In [6]:
%matplotlib inline
import numpy
import torch
import random

## Imprementation from scratch

### Synthetic dataset
The input $\mathbf{x}=[x_1, x_2]$ of which both elements are from the normal distribution $\mathcal{N}(0,1)$.
The output $y$ is calculated from
   
   $$y=\mathbf{w}^T \mathbf{x}+b+\epsilon$$

where $\epsilon$ is a Gaussian noise driven from $\mathcal{N}(0,0.01)$, $\mathbf{w}=\begin{bmatrix}2 & -3.4 \end{bmatrix}^T$, and $b=4.2$.

In [70]:
def synthesize_data(w, b, num_examples):
    X = torch.normal(mean=0, std=1, size=(num_examples, len(w)))
    y = torch.matmul(X, w)+b
    epsilon = torch.normal(0, 0.01, size=y.shape)
    y += epsilon
    return X, y.reshape([-1, 1])

In [71]:
true_w = torch.tensor([2,-3.4])
true_b = torch.tensor(4.2)
features, labels = synthesize_data(true_w, true_b, 1000)

### Read the dataset

Here we define a generator that will return us a minibatch of the training set each time.

In [72]:
def data_iter(batch_size, features, labels):
    num_examples = len(features)
    indices = list(range(num_examples))
    
    random.shuffle(indices)

    for i in range(0, num_examples, batch_size):
        batch_indices = torch.tensor(indices[i:min(i+
                                                   batch_size, num_examples)])
        yield features[batch_indices], labels[batch_indices]

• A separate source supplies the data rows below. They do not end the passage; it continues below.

(* ===== verification/Availability.v ===== *)
(** * A healthy replica answers

    The GitHub exchange against the in-memory environment of [Simulator], when the
    key cache is usable and the Lease API serves.  The exchange then decides every
    assertion: with a token when it is genuine, authorized and unspent and the token
    can be signed, and with a refusal when it is not. *)
From S2P Require Import Prelude Text Prog Libs State Constants GithubClaims Concrete Replay Simulator ReplaySafety LedgerRefinement Keys Exchange Service.
From S2P Require Policy Github.

(** ** Verdicts *)
(** A request is granted a token, refused, or cannot be served. *)
Inductive verdict := Granted | Refused | Unserved.
#[export] Instance verdict_eq_dec : EqDecision verdict.
Proof. solve_decision. Defined.
(** The identifier the environment of [Simulator] gives every token. *)
Definition simulated_uuid : string := "00000000-0000-4000-8000-000000000000".
(** A grant comes to be signed: it cannot be served when that fails. *)
Definition sign_verdict (signed : result KeyError string) : verdict := if is_ok signed then Granted else Unserved.
Definition then_sign (d : verdict * gset string) (signed : result KeyError string) : verdict * gset string :=
  match d.1 with Granted => (sign_verdict signed, d.2) | _ => d end.
Lemma then_sign_unserved d signed : (then_sign d signed).1 = Unserved -> d.1 = Unserved \/ is_ok signed = false.
Proof.
  unfold then_sign, sign_verdict. destruct d as [[] s]; cbn; [|done|by left]. destruct (is_ok _); [done|by right].
Qed.

(** ** What programs leave alone *)
Section frame.
Context `{jwt : Jwt}.
(** The clock never moves, and what the ledger depends on moves only by writes of
    Leases. *)
Record same_store (w w' : World) : Prop := {
  same_clock : clock w' = clock w;
  same_leases : leases w' = leases w;
  same_files : files w' = files w;
  same_api : api_up w' = api_up w;
  same_next : next_version w' = next_version w;
}.
#[export] Instance same_store_preorder : PreOrder same_store.
Proof. split; [by split|]. intros w1 w2 w3 [] []. split; congruence. Qed.
Lemma handle_clock {X} (e : event X) w : clock (handle X e w).2 = clock w.
Proof. destruct e; cbn; repeat (case_match; cbn); try done; by destruct c. Qed.
Lemma handle_same {X} (e : event X) w : lease_write e = false -> same_store w (handle X e w).2.
Proof. intros He. destruct e; try discriminate He; cbn; repeat (case_match; cbn); try (by split); destruct c; by split. Qed.

Lemma run_clock {A} (p : io A) w : clock (run handle p w).2 = clock w.
Proof.
  revert w. induction p as [a|X e k IH]; intros w; [done|]. cbn.
  pose proof (handle_clock e w). destruct (handle X e w) as [x w']. by rewrite IH.
Qed.
Definition writes_nothing {A} (p : io A) : Prop := forall h, wp (fun _ _ e => lease_write e = false) p h (fun _ _ => True).
Lemma run_same {A} (p : io A) h w :
  wp (fun _ _ e => lease_write e = false) p h (fun _ _ => True) -> same_store w (run handle p w).2.
Proof.
  revert h w. induction p as [a|X e k IH]; intros h w Hp; [by split|]. destruct Hp as [He Hk]. cbn.
  pose proof (handle_same e w He) as Hs. destruct (handle X e w) as [x w']. cbn in Hs. etrans; [exact Hs|]. eapply IH, Hk.
Qed.
Lemma run_same_to {A} (p : io A) w a w' : writes_nothing p -> run handle p w = (a, w') -> same_store w w'.
Proof. intros Hp Hr. pose proof (run_same p [] w (Hp [])) as H. by rewrite Hr in H. Qed.
Lemma run_timed {A} (body : io A) w a w1 :
  run handle body w = (a, w1) -> exists w2, run handle (timed body) w = (a, w2) /\ same_store w1 w2.
Proof.
  intros Hr. unfold timed. rewrite (run_bind_to handle (trigger InstantNow) _ w (clock w) w eq_refl).
  rewrite (run_bind_to _ _ _ _ _ _ Hr).
  rewrite (run_bind_to handle (trigger InstantNow) _ w1 (clock w1) w1 eq_refl).
  destruct (run handle (observe_duration (elapsed (clock w1) (clock w))) w1) as [[] w2] eqn:Ho.
  rewrite (run_bind_to _ _ _ _ _ _ Ho). exists w2. split; [done|].
  eapply run_same_to; [|exact Ho]. intros h. do 2 (split; [done|]; intros ?).
  eapply wp_mono; [by apply wp_observe_buckets|done].
Qed.
End frame.

(** ** The exchange *)
Section availability.
Context `{jwt : Jwt, !JwtLaws, serde : SerdeJson, chrono : Chrono, !ChronoLaws, !ChronoRange}.
Context `{b64 : Base64, p256 : P256, sha : Sha2, url : UrlLib}.
Context (self : ExchangeService) (ledger : KubernetesLeaseReplayLedger).
Implicit Types w : World.

(** The claims of a genuine assertion, by the keys of the cache. *)
Definition vouched w (assertion : string) : option GitHubClaims :=
  if is_empty assertion || bool_decide (Github.MAX_ASSERTION_BYTES < len assertion) then None else
  header ← decode_header assertion;
  if bool_decide (alg header <> RS256) || bool_decide (typ header <> Some "JWT") then None else
  kid ← kid header;
  key ← keys (github_cache w) !! kid;
  claims ← decode assertion key (Github.validation (verifier self)) (clock w / ns_per_s) ≫= github_claims_deserialize;
  result_ok (Github.judge (verifier self) (timestamp_of (clock w)) claims).
(** The signature of the claims of an identity. *)
Definition exchange_signed w (claims : GitHubClaims) (identity : Policy.Identity) : result KeyError string :=
  sign_at (service_keys self) (output_claims_value (output_claims self claims identity (clock w / ns_per_s) simulated_uuid)) (clock w).
(** What becomes of an assertion, and the names that are spent afterwards. *)
Definition decide_exchange w (assertion : string) : verdict * gset string :=
  let before := spent w (clock w) in
  match vouched w assertion with
  | None => (Refused, before)
  | Some claims =>
      match Policy.authorize (policy self) claims with
      | Err _ => (Refused, before)
      | Ok allowed =>
          let '(r, after) := abstract_use (lease_name (jti claims)) before in
          then_sign (if is_ok r then Granted else Refused, after) (exchange_signed w claims allowed)
      end
  end.
Definition exchange_verdict (r : result ExchangeError string) : verdict :=
  match r with Ok _ => Granted | Err ExchangeUnauthorized => Refused | Err ExchangeUnavailable => Unserved end.

(** The ledger, the key cache and the clock of a healthy machine. *)
Record available w : Prop := {
  available_ledger : serving ledger w;
  available_cache :
    Github.cache_is_usable (github_cache w) (timestamp_of (clock w)) (Github.max_staleness (verifier self)) = true;
  available_clock : (0 <= clock w < 253402290000 * ns_per_s)%Z;
}.
(** The key an assertion names is cached: another one would first be fetched. *)
Definition key_cached w (assertion : string) : Prop :=
  forall header k, decode_header assertion = Some header -> kid header = Some k -> is_Some (keys (github_cache w) !! k).

Local Ltac option_step :=
  match goal with |- context [mbind (M := option) ?f (Some ?x)] => change (mbind (M := option) f (Some x)) with (f x); cbn beta end.
Lemma run_verify w assertion : available w -> key_cached w assertion ->
  run handle (Github.verify (verifier self) assertion) w =
    (match vouched w assertion with Some claims => Ok claims | None => Err Github.InvalidAssertion end, w).
Proof.
  intros Ha Hk. unfold Github.verify, vouched. destruct (_ || _); [done|].
  destruct (decode_header assertion) as [header|] eqn:Hh; [|done].
  rewrite run_try_some. option_step.
  destruct (_ || _); [done|]. destruct (kid header) as [k|] eqn:Hkid; [|done].
  rewrite run_try_some. option_step.
  destruct (Hk header k Hh Hkid) as [dk Hdk]. rewrite Hdk. option_step.
  assert (run handle (Github.key (verifier self) k) w = (Ok dk, w)) as Hkey.
  { unfold Github.key. cbn -[Github.refresh_for_unknown_kid_if_due]. by rewrite (available_cache w Ha), Hdk. }
  rewrite (run_try_to _ _ _ _ _ _ Hkey).
  rewrite (run_bind_to handle get_current_timestamp _ w (clock w / ns_per_s)%Z w eq_refl).
  destruct (decode _ _ _ _ ≫= _) as [claims|] eqn:Hd; [|done].
  rewrite run_try_some. option_step.
  rewrite (run_bind_to handle Github.unix_now _ w (timestamp_of (clock w)) w eq_refl).
  unfold Github.judge. destruct (i64_checked_sub _ _) as [lifetime|]; [|done].
  rewrite run_try_some. cbn.
  by destruct (claims_rejected _ _ _ _).
Qed.
(** The bounds fit: the retention of a genuine assertion is within that of a record. *)
Lemma vouched_recordable w assertion claims : available w -> vouched w assertion = Some claims ->
  exists ret, retained_until (exp claims) (timestamp_of (clock w)) = Ok ret.
Proof.
  intros Ha. unfold vouched. destruct (_ || _); [done|].
  intros (header & _ & Hv)%bind_Some. destruct (_ || _); [done|].
  apply bind_Some in Hv as (k & _ & (dk & _ & (c & (v & Hd & Hc)%bind_Some & Hj)%bind_Some)%bind_Some).
  destruct (Github.judge _ _ c) as [c'|] eqn:Hjudge; [|done]. injection Hj as ->.
  apply Github.judge_ok in Hjudge as [<- Hacc]. pose proof (available_clock w Ha) as Hclock.
  pose proof (decode_exp _ _ _ _ _ _ Hd (Github.deserialize_exp _ _ Hc)) as Hexp. cbn in Hexp.
  pose proof (accepted_lifetime _ _ _ Hacc). pose proof (accepted_iat _ _ _ Hacc) as Hiat.
  rewrite timestamp_of_spec in *. unfold ns_per_s in *.
  assert (0 <= clock w / 1000000000 < 253402290000)%Z as Hnow.
  { split; [apply Z.div_pos; lia|apply Z.div_lt_upper_bound; lia]. }
  unfold i64_add in Hiat. rewrite wrap_i64_id in Hiat by (unfold is_i64, i64_min, i64_max; lia).
  apply retained_until_total; lia.
Qed.

(** Signing, and what follows it. *)
Lemma run_issue w w0 claims identity : clock w0 = clock w ->
  exists r w1, run handle (issue self claims identity) w0 = (r, w1) /\ same_store w0 w1
    /\ exchange_verdict r = sign_verdict (exchange_signed w claims identity).
Proof.
  intros Hc. destruct (run handle (issue self claims identity) w0) as [r w1] eqn:Hr. exists r, w1. split; [done|]. split.
  { eapply run_same_to; [|exact Hr]. intros h. cbn. do 3 (split; [done|]; intros ?).
    by destruct (sign_at _ _ _); cbn; do 2 (split; [done|]; intros ?). }
  unfold issue in Hr. cbn -[sign_at output_claims_value] in Hr. rewrite Hc in Hr.
  unfold exchange_signed. unfold simulated_uuid. destruct (sign_at _ _ _); by injection Hr as <- <-.
Qed.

### Parameter initialization
By default, the `requires_grad`attribiute for a tensor is `False`. So we need to explicitly specify them when we initialize $\mathbf{w}$ and $b$.

In [73]:
w = torch.normal(0,0.01, size = (2,1), requires_grad=True)
b = torch.zeros(1, requires_grad=True)

### Model
The model is defined by:
$$y = \mathbf{w}^T\mathbf{x}+b$$
With a minibatch of inputs, $\mathbf{X}$ is an matrix, so it can be written as:
$$\mathbf{y}=\mathbf{X}\mathbf{w}+b$$

In [74]:
def linreg(X, w, b):
    return torch.mm(X, w)+b

### Loss Function

In [75]:
# def squared_loss(y_hat, y):
#     return (y_hat-y.reshape(y_hat.shape))**2/2
def squared_loss(y_hat, y):  #@save
    """Squared loss."""
    return (y_hat - y.reshape(y_hat.shape))**2 / 2

### Optimizer
The updating rule for the parameters are
$$\mathbf{w} = \mathbf{w}-\eta * \mathbf{w}.grad$$
$$b = b-\eta * b.grad$$

Since pytorch will accululate gradients, we need to set the variable manually to zero after we've done a computation. For why Pytorh is doing so plz check this link [Why do we need to set the gradients manually to zero in pytorch?
](https://discuss.pytorch.org/t/why-do-we-need-to-set-the-gradients-manually-to-zero-in-pytorch/4903).

In [76]:
def sgd(params, lr, batch_size):
    with torch.no_grad():
        for param in params:
            param -= lr*param.grad/batch_size
            param.grad.zero_()

### Training
The whole process of the traning is:
1. initialize parameters;
2. compute loss function value based on the current parameters; 
3. compute the gradients;
4. update paramters acorrding to the gradients; check if we meet the stopping criteria; if not, go to step 2, else, go to step 5;
5. return the paramters;


In [77]:
lr = 0.03
num_epochs = 3

for epoch in range(num_epochs):
    for X, y in data_iter(batch_size, features, labels):
        y_hat = linreg(X, w, b)
        sq_loss = squared_loss(y_hat, y)
        sq_loss.sum().backward()
        sgd([w, b], lr, batch_size)
    # after each iteration, print out the traning loss
    with torch.no_grad():
        y_hat = linreg(X, w, b)
        sq_loss = squared_loss(y_hat, y)
        print(f'epoch {epoch + 1}, loss {float(sq_loss.mean()):f}')

epoch 1, loss 0.022369
epoch 2, loss 0.000133
epoch 3, loss 0.000071


In [78]:
print(f'error in estimating w: {true_w - w.reshape(true_w.shape)}')
print(f'error in estimating b: {true_b - b}')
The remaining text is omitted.